Food Crisis: Revealing the Underbelly of America

We’re in the midst of a crisis with COVID-19. It’s revealing many of the deficiencies in our country and one is food insecurity among the most vulnerable. 

It’s a beautiful thing that the church is responding to meet the needs of the vulnerable facing food insecurity and to live out what Matthew 25 says about feeding our neighbors in marginalized places. But it also reveals a deeper issue: why are their food deserts in the first place, where did they come from and how did they take shape? 

The discipleship path that OneRace invites people on is to Know the Story, Own the Story, and Change the Story. In order to know why we’re in a food crisis situation, particularly for people of color, we have to know the structures that helped create food deserts in the first place.

From a Biblical perspective, it is important to deal with food insecurity, as Matthew 25 commands. But, it is equally as important to deal with the structures that led to food insecurity in the first place. From a theological perspective, it is very important to also have a proper balance of Old Testament theology, which speaks to structural issues. 

In an interview for this blog with Donell Woodson, lead trainer for the Lupton Center with FCS, which does community development work in Atlanta, he said, “The church needs go back to the Old Testament for a theological framework on community development.” Matthew 25 is important, but so is Isaiah 65 as God lays out a vision for the new heavens and the new earth and this becomes a place where, “They will build houses and dwell in them; they will plant vineyards and eat their fruit; no longer will they build houses and others live in them, or plant and others eat. For as the days of a tree, so will be the days of my people, my chosen ones will long enjoy the work of their hands.”

The legend and forefather of the Christian Community Development movement, Dr. John Perkins says in Beyond Charity, “America’s best intentions, most sincere thoughts, noblest efforts—all of these are useless to the urban poor if they do not connect with our personally defined, deepest felt needs. In fact, acts of charity can be dangerous because givers can feel good about actions that actually accomplish very little, or even create dependency. The result is that their sense of satisfaction takes away any motivation to seek more creative long-range development strategies. Overcoming an attitude of charity is a difficult task because it requires givers to demand more of themselves than good will. Christian charity should never be discouraged, and there will always be a place for acts of sharing and kindness, but charity is only a beginning point, not the final strategy or solution.”

Nine years ago, my family and I moved to Historic South Atlanta to live out the ministry of Christ’s reconciliation. We had been schooled in Dr. John Perkins’ Christian Community Development’s three, “Rs” of relocation, reconciliation and redistribution since my years in seminary. We were ready to live out a holistic gospel of Jesus in word and deed. Little did we know that we had just moved into what is called a food desert, just two miles south of the city. 

The community non-profit in our neighborhood, FCS Ministries, kept hearing from our neighbors about the need for a grocery store in the middle of this food desert. They soon started what is now Carver Market in our neighborhood. 

After being trained in Dignity Serves  and being introduced to asset-based community development, we were trained to listen first. I remember listening to neighbors and hearing their struggle of having to ride the bus 1 1/2 hours to the local grocery story and then 1 1/2 hours back to the neighborhood. After all is said and done, that’s a four-hour run to the grocery store, and the majority of the day is gone. 
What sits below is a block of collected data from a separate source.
(** What [sendto] is documented to do: it takes at most what it is given, and a
    blocking socket never says EAGAIN. *)
Definition sends_ok (K : kernel call) : Prop := forall h fd b,
  let a := K h (Sendto fd b) in ret a <= zlen b /\ (ret a <= 0 -> errno a <> EAGAIN).

Lemma send_loop_wp {S} K (s : S) h fuel sd pre mid post buf n :
  sends_ok K -> zlen pre = buf -> zlen mid = n -> 0 < n -> n <= Z.of_nat fuel ->
  wp (send_loop fuel sd (pre ++ mid ++ post) buf n) K s h (fun o s' h' => s' = s /\
    ((o = Ret 0 /\ accepted h' = accepted h ++ mid) \/
     (o = Ret (-1) /\ exists x y, mid = x ++ y /\ y <> [] /\ accepted h' = accepted h ++ x))).
Proof.
  intros HK. revert pre mid buf n h. induction fuel as [|fuel IH]; intros pre mid buf n h Hp Hm Hn Hf; [lia|].
  cbn [send_loop]. rewrite (sub_at pre mid post _ buf n eq_refl Hp Hm).
  apply wp_bind, wp_lift. wp_step. wp_step. apply wp_sys_eq. intros a Ha.
  specialize (HK h sd mid) as HKa. rewrite Ha in HKa. destruct HKa as [Hle Heagain]. wp_step. cbv zeta.
  destruct (Z.ltb_spec (ret a) n) as [Hlt|Hge].
  2: { wp_step. split; [done|]. left. split; [done|]. rewrite accepted_cons. cbn. unfold ztake.
       rewrite take_ge; [done|]. unfold zlen in *. lia. }
  destruct (Z.ltb_spec 0 (ret a)) as [Hpos|Hneg].
  - destruct (cut (ret a) mid) as (x & y & -> & Lx & Ly); [lia|].
    rewrite zlen_app in Hm. eapply wp_wand.
    { rewrite <- app_assoc, (app_assoc pre). apply (IH (pre ++ x) y); [rewrite zlen_app; lia|lia|lia|lia]. }
    assert (accepted ((Sendto sd (x ++ y), a) :: h) = accepted h ++ x) as Hacc.
    { rewrite accepted_cons. cbn. unfold ztake, zlen in *. by rewrite take_app_length' by lia. }
    rewrite Hacc. intros o s' h' (-> & [[-> Hr]|(-> & x' & y' & -> & Hy & Hr)]); (split; [done|]).
    + left. split; [done|]. by rewrite Hr, <- app_assoc.
    + right. split; [done|]. exists (x ++ x'), y'. rewrite Hr, !app_assoc. done.
  - replace (negb (errno a =? EAGAIN)) with true by (symmetry; apply negb_true_iff, Z.eqb_neq; auto).
    wp_step. split; [done|]. right. split; [done|]. exists [], mid. split; [done|].
    split; [intros ->; change (zlen []) with 0 in Hm; lia|]. rewrite accepted_cons. cbn. unfold ztake.
    by replace (Z.to_nat (ret a)) with 0%nat by lia.
Qed.
(* ===== verification/ConfigfsTree.v ===== *)
(** * The configfs example as a file system: filesystems/configfs/configfs_example_explicit.c

    The types of the items say which attributes a directory of configfs has and what
    mkdir, rmdir, reading and writing in it call.  Configfs itself is the part that
    follows these tables, as configfs.txt describes it.  The refinement theorem says
    that the module and configfs together are a small tree of values. *)

From stdpp Require Import gmap.
From S2P Require Import Prelude Posix CArray Resources Configfs.
Import Explicit.

Open Scope Z_scope.

(** ** The tables *)

(** The types of items, by name. *)
Inductive config_item_type : Type := ChildlessType | SimpleChildType | SimpleChildrenType | GroupChildrenType.

#[export] Instance config_item_type_eq : EqDecision config_item_type.
Proof. solve_decision. Defined.

(** The modes are S_IRUGO or S_IRUGO | S_IWUSR. *)
Record configfs_attribute : Type := Attribute { ca_name : string; ca_writable : bool }.

(** The operations take the name of the attribute and the address of the item; the childless subsystem is static. *)
Record configfs_item_operations : Type := ItemOps {
  release : option (Z -> io call heap unit);
  show_attribute : string -> Z -> childless -> io call heap (Z * list Z * childless);
  store_attribute : option (string -> Z -> list Z -> Z -> childless -> io call heap (Z * childless))
}.
(* ===== verification/Timestamping.v ===== *)
(** * Time stamping of network packets: Documentation/networking/timestamping/timestamping.c

    The tool joins a multicast group, sends a PTP packet every five seconds and
    prints whatever the socket and its error queue deliver, with the time stamps the
    kernel attached.  Structures are bytes in host (little-endian) order; an object
    that is not initialised holds what the call that fills it stores, and zeros.
    A [struct timeval] or [struct timespec] is a pair of integers.  The texts are the
    arguments of the calls of [printf], one constructor for each. *)

From S2P Require Import Prelude Posix CArray Output Cmsg.

Module Ts.

Open Scope Z_scope.

(** ** Constants of the headers *)

Definition SOL_SOCKET := 1.
Definition SO_TIMESTAMP := 29.
Definition SO_TIMESTAMPNS := 35.
Definition SO_TIMESTAMPING := 37.
Definition IPPROTO_IP := 0.
Definition SOL_IP := 0.
Definition IP_PKTINFO := 8.
Definition IP_RECVERR := 11.
Definition IP_MULTICAST_IF := 32.
Definition IP_MULTICAST_LOOP := 34.
Definition IP_ADD_MEMBERSHIP := 35.
Definition MSG_DONTWAIT := 0x40.
Definition MSG_ERRQUEUE := 0x2000.
Definition SO_EE_ORIGIN_TIMESTAMPING := 4.
Definition SOF_TIMESTAMPING_TX_HARDWARE := 1.
Definition SOF_TIMESTAMPING_TX_SOFTWARE := 2.
Definition SOF_TIMESTAMPING_RX_HARDWARE := 4.
Definition SOF_TIMESTAMPING_RX_SOFTWARE := 8.
Definition SOF_TIMESTAMPING_SOFTWARE := 16.
Definition SOF_TIMESTAMPING_RAW_HARDWARE := 64.
Definition HWTSTAMP_TX_OFF := 0.
Definition HWTSTAMP_TX_ON := 1.
Definition HWTSTAMP_FILTER_NONE := 0.
Definition HWTSTAMP_FILTER_PTP_V1_L4_SYNC := 4.
Definition SIOCGSTAMP := 0x8906.
Definition SIOCGSTAMPNS := 0x8907.

(** ** Data *)

Inductive text : Type :=
| InvalidOption (s : string)
| Usage
| Errno (what : string) (e : Z)
| Sent (now : time) (n : Z)
| Received (now : time) (error : bool) (n : Z) (from : list Z) (controllen : Z)
| CmsgLen (n : Z)
| Word (s : string)
| StampUs (what : string) (t : time)
| StampNs (what : string) (t : time)
| Type_ (t : Z)
| LevelType (l t : Z)
| Recverr (e origin : Z) (expected : bool)
| Ifindex (i : Z)
| Hwtstamp (tx tx' rx rx' : Z)
| Value (what : string) (v : Z)
| SelectFor (now : time) (us : Z)
| SelectReturned (now : time) (res e : Z).

Inductive call : Type :=
| Printf (t : text)
| Gettimeofday
| Socket
| GetIfAddr (fd : Z) (name : list Z)
| SetHwtstamp (fd : Z) (name cfg : list Z)
| Bind (fd : Z) (addr : list Z) (port : Z)
| Setsockopt (fd level opt : Z) (val : list Z)
| Getsockopt (fd level opt : Z)
| Ioctl (fd req : Z)
| Select (fd : Z) (timeout : time)
| Recvmsg (fd flags : Z)
| Sendto (fd : Z) (buf addr : list Z) (port : Z).

(** The "fake uuid". *)
Definition uuid : list Z := [0x00; 0x01] ++ [0x02; 0x03; 0x04; 0x05].

Definition sync : list Z :=
  [0x00; 0x01; 0x00; 0x01] ++ [0x5f; 0x44; 0x46; 0x4c] ++ [0x54; 0x00; 0x00; 0x00] ++ [0x00; 0x00; 0x00; 0x00] ++
  [0x00; 0x00; 0x00; 0x00] ++ [0x01; 0x01] ++
  uuid ++
  [0x00; 0x01; 0x00; 0x37] ++ [0x00; 0x00; 0x00; 0x08] ++ [0x00; 0x00; 0x00; 0x00] ++ [0x49; 0x05; 0xcd; 0x01] ++
  [0x29; 0xb1; 0x8d; 0xb0] ++ [0x00; 0x00; 0x00; 0x00] ++ [0x00; 0x01] ++
  uuid ++
  [0x00; 0x00; 0x00; 0x37] ++ [0x00; 0x00; 0x00; 0x04] ++ [0x44; 0x46; 0x4c; 0x54] ++ [0x00; 0x00; 0xf0; 0x60] ++
  [0x00; 0x01; 0x00; 0x00] ++ [0x00; 0x00; 0x00; 0x01] ++ [0x00; 0x00; 0xf0; 0x60] ++ [0x00; 0x00; 0x00; 0x00] ++
  [0x00; 0x00; 0x00; 0x04] ++ [0x44; 0x46; 0x4c; 0x54] ++ [0x00; 0x01] ++
  uuid ++
  [0x00; 0x00; 0x00; 0x00] ++ [0x00; 0x00; 0x00; 0x00] ++ [0x00; 0x00; 0x00; 0x00] ++ [0x00; 0x00; 0x00; 0x00].
Lemma packets_sent_witness : exists s' h' l,
  do_test 1 raw_cfg PF_INET SOF_TIMESTAMPING_TX_SOFTWARE quiet_kernel start [] = (Ret tt, s', h') /\ sent h' = l /\ zlen l = 4 /\
  forall i x, l !! i = Some x -> packet_ok raw_cfg (Z.of_nat i) x.1 /\ x.2 = daddr raw_cfg.
Proof.
  destruct (packets_sent quiet_kernel 0 raw_cfg PF_INET SOF_TIMESTAMPING_TX_SOFTWARE 1 start []) as (r & s' & h' & l & E & Hs & Hl & Hr).
  - intros h fd. left. by exists EAGAIN.
  - lia.
  - by vm_compute.
  - by left.
  - destruct Hr as [[-> Hn]|(_ & _ & Hw)]; [|destruct (Hw quiet_works)]. exists s', h', l. exact (conj E (conj Hs (conj Hn Hl))).
Defined.

Lemma one_byte_payload_witness :
  let r := (do_test 3 (Cfg SOCK_STREAM IPPROTO_TCP true true 1 9000 (replicate 16 0) (replicate 28 0)) PF_INET 2 sample_kernel start []).1.1 in
  (r = Exit 1 \/ r = Crash) /\ r = Crash.
Proof.
  destruct (do_test _ _ _ _ _ _ _) as [[r s] h] eqn:E. split.
  - by apply (one_byte_payload sample_kernel (Cfg SOCK_STREAM IPPROTO_TCP true true 1 9000 (replicate 16 0) (replicate 28 0))
      PF_INET 2 3 start [] r s h eq_refl ltac:(done) ltac:(by left) E).
  - assert (r = (r, s, h).1.1) as -> by done. rewrite <- E. by vm_compute.
Defined.

Lemma one_family_tested_witness : exists r s' h,
  main 3 ["txtimestamp"; "host"] sample_kernel start [] = (r, s', h) /\ one_family h.
Proof.
  destruct (main 3 ["txtimestamp"; "host"] sample_kernel start []) as [[r s] h] eqn:E.
  exists r, s, h. exact (conj eq_refl (one_family_tested _ _ _ _ _ _ _ E)).
Defined.

End Tx.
But what kind of a city creates food deserts? Why do they even exist in a developed country like America? We see over and over that what happened in the past is always playing out in the present. A country that was founded upon unjust laws that systemically displaced and segregated people of color, particularly African-Americans, is how we ended up with food deserts. This is why it’s so important to Know the Story of what got us here. 

Grocery stores won’t open up a store in low-income neighborhoods because, put simply, the economics are not there. Why are the economics not there? Because distressed communities like a South-Atlanta were shaped by racist structures like red-lining, racial steering and white flight that happened between 1940 to 1980, and it is still happening today. 

Ruth Evans, the City Director with Unite, a OneRace partner, said this, “In many communities that are home to people who live in financial poverty – there is a web of systems that are wrecked and broken.  We are seeing the fragility of those systems as many families are feeling the staggering impact of the Covid-19 virus. As the immediate crisis starts to dissipate, there is an opportunity for that heartbeat and our engagement to move beyond providing temporary relief – which will have the effect of creating cycles of dependency and further poverty. There are opportunities to engage in ways that bring restoration and resurrection.  I would love for churches to have a sense of the powerful difference it could make if we start knowing our history and the underlying roots of our current reality, own the ways that it has created an environment of vulnerability, and participate as agents of change in creation of a new story…a story of restoration and resurrection.” 

As we as the body of Christ respond to the immediate needs of our neighbors with food insecurity, I pray we use this time to also educate ourselves about the structures that have created a class system in our country and the Biblical call to restore structures plagued by systemic racism. This is one of the steps of Knowing the Story, in order to Own the Story, and ultimately through the power of Jesus, Change the Story.